M. le rapporteur spécial. Les crédits permettant de financer cette mesure existent dans le budget du ministère, pour un montant avoisinant le million d’euros. Il ne me semble pas qu’en modifiant le calcul de ces pensions on mette en péril le budget des anciens combattants. Par ailleurs, la ministre semblait désireuse de faire un geste en ce sens pour des personnes qui sont très âgées. C’est une toute petite somme pour une grande mesure de justice sociale.

La commission rejette l’amendement.

Puis elle examine l’amendement II-CF63 de M. Patrick Hetzel.

M. Patrick Hetzel. Cet amendement propose des mesures de réparation pour d’anciens supplétifs. Le coût de cette disposition serait de l’ordre de 300 000 euros, et les données sont très claires. Je le dis car je suis encore sous le coup du rejet par la majorité de l’amendement précédent. J’avoue ne pas comprendre.

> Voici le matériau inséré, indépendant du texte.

(** Running the same candidates again, from the table the first run left,
    creates nothing: it stops where the first run stopped, or goes through
    with no new assignment. *)
Lemma place_again candidates assignments requests seq assignments2 :
  let '(requests1, seq1, r1) := place candidates assignments requests seq in
  place candidates assignments2 requests1 seq1
  = (requests1, seq1,
     match r1 with Ok _ => Ok assignments2 | Err msg => Err msg end).
Proof.
  revert assignments requests seq.
  induction candidates as [|d rest IH]; intros assignments requests seq.
  - reflexivity.
  - simpl.
    destruct (existsb (same_assignment (requester_id d) (provider_id d) (cycle_id d))
                requests) eqn:Hex.
    + specialize (IH assignments requests seq).
      pose proof (place_keeps_assigned rest assignments requests seq d Hex) as Hk.
      destruct (place_requests now storage_rejects rest assignments requests seq)
        as [[requests1 seq1] r1].
      simpl in Hk. unfold assigned in Hk. simpl. rewrite Hk. exact IH.
    + destruct (storage_rejects d) eqn:Hrej.
      * simpl. rewrite Hex. reflexivity.
      * specialize (IH (assignments ++ [mkAssignment (seq + 1) d])
                      (requests ++ [request_row now (seq + 1) d]) (seq + 1)).
        pose proof (place_keeps_assigned rest
                      (assignments ++ [mkAssignment (seq + 1) d])
                      (requests ++ [request_row now (seq + 1) d]) (seq + 1) d
                      (assigned_request_row requests (seq + 1) d)) as Hk.
          destruct (place_requests now storage_rejects rest _ _ _)
          as [[requests1 seq1] r1].
        simpl in Hk. unfold assigned in Hk. simpl. rewrite Hk. exact IH.
Qed.
Lemma assigned_iff_key requests d :
  assigned requests d = true
  <-> In (requester_id d, provider_id d, cycle_id d) (map assignment_key requests).
Proof.
  unfold assigned. rewrite existsb_exists, in_map_iff.
  split; intros [r [H1 H2]]; exists r.
  - split; [|exact H1]. unfold same_assignment in H2.
    apply andb_prop in H2 as [H2 Hc]. apply andb_prop in H2 as [Hr Hp].
    apply Z.eqb_eq in Hr, Hp. apply String.eqb_eq in Hc.
    unfold assignment_key. congruence.
  - split; [exact H2|]. unfold assignment_key in H1. inversion H1; subst.
    unfold same_assignment. rewrite !Z.eqb_refl, String.eqb_refl. reflexivity.
Qed.

(** A gated creation never adds a second request for a (requester, provider,
    cycle) that is there. *)
Lemma place_unique candidates assignments requests seq :
  NoDup (map assignment_key requests) ->
  NoDup (map assignment_key (fst (fst (place candidates assignments requests seq)))).
Proof.
  revert assignments requests seq.
  induction candidates as [|d rest IH]; intros assignments requests seq Hnd; simpl.
  - exact Hnd.
  - destruct (existsb _ requests) eqn:Hex; [now apply IH|].
    destruct (storage_rejects d); [exact Hnd|].
    apply IH. rewrite map_app. simpl.
    apply NoDup_app_iff_snoc; [|exact Hnd].
    intros Hin. apply assigned_iff_key in Hin. unfold assigned in Hin. congruence.
Qed.
End GatedCreation.

(** ** What ranking does to the database *)

Section RankerEffects.
Variable now : Z.

Lemma insert_rankings_run (employeeId : Z) (rankings : list PeerRanker.PeerRanking)
    (db : DB) :
  for_of rankings
    (fun (_ : unit) ranking =>
       modify (fun db =>
         set_peer_rankings
           (peer_rankings db ++ [ranking_row now employeeId ranking]) db))
    tt db
  = (set_peer_rankings (peer_rankings db ++ map (ranking_row now employeeId) rankings) db,
     Ok tt).
Proof.
  revert db. induction rankings as [|r rest IH]; intros db; simpl.
  - rewrite app_nil_r. destruct db; reflexivity.
  - unfold bind, modify at 1. rewrite IH. simpl.
    rewrite <- app_assoc. reflexivity.
Qed.
(** X12. The collector cannot run twice. The instances a pass creates are
    placeholders without a node for the next one: after a pass that
    returned, a second pass takes everything the first one created out of
    the context again, leaves the instances that were no placeholders to
    begin with, and raises [AssertionError("This is a bug.")]. *)
Theorem second_pass_raises s ctx :
  Forall (λ i, is_Some (data i !! "family")) (instances ctx) →
  let out := process env (s, ctx) in
  out.2 = Ok () →
  process env out.1 =
    ((s, {| instances := filter (λ i, is_dummy i = false) (instances ctx);
            cdata := cdata out.1.2 |}),
     Raise (AssertionError "This is a bug.")).
Proof.
  intros Hfam out Hok.
  destruct (process_turns env s ctx) as (created & Hinst & _ & Hall).
  pose proof (process_spec env s ctx) as (Hs & _). fold out in Hinst, Hs.
  destruct out as [[s' ctx'] r]. simpl in *. subst s'.
  destruct (remove_dummies_families (instances ctx) [] VNone [] Hfam) as (n0 & d0 & Hrm).
  assert (kept_instances ctx = filter (λ i, is_dummy i = false) (instances ctx)) as Hkept
    by (unfold kept_instances; by rewrite Hrm).
  rewrite Hkept in Hinst.
  destruct (remove_dummies_trailing
              (filter (λ i, is_dummy i = false) (instances ctx)) created [] [])
    as [dm' Hrm'].
  { apply Forall_forall. intros i [Hi Hin]%list_elem_of_filter. split; [|done].
    by apply (proj1 (Forall_forall _ _) Hfam). }
  { eapply Forall_impl; [exact Hall|]. intros i (layer & r' & Hturn). simpl.
    apply turn_data in Hturn as (Hf & _ & _ & _ & Hnode). split; [|done].
    by rewrite (is_dummy_family _ _ Hf). }
  rewrite process_run. unfold kept_instances. rewrite Hinst, Hrm'. done.
Qed.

M. le rapporteur spécial. Avis favorable. Il s’agit d’une mesure de réparation destinée à soixante-quatorze personnes qui ont déposé un dossier et qui, pour des raisons de revirements juridiques, n’ont pas pu voir leur demande satisfaite. Rapportée au budget du ministère, il s’agit d’une toute petite somme.

Je rappelle par ailleurs que ce budget a prévu des mesures en faveur des harkis de droit local. La mesure proposée ici concerne, elle, les harkis de droit commun, autrement dit de souche européenne. Si vous divisez les 300 000 euros demandés par le nombre de dossiers, cela correspond peu ou prou à ce qui est par ailleurs accordé aux harkis de droit local. Ce n’est donc pas une mesure exceptionnelle mais une mesure de justice.

La commission rejette l’amendement.

M. le rapporteur spécial. Je regrette que nous n’ayons pas pu progresser sur ces deux dossiers très concrets. Je m’abstiendrai donc sur le vote des crédits de cette mission, malgré de bonnes mesures comme l’extension de la carte du combattant pour la période 1962-1964.

La commission adopte les crédits de la mission Anciens combattants, mémoire et liens avec la nation, non modifiés.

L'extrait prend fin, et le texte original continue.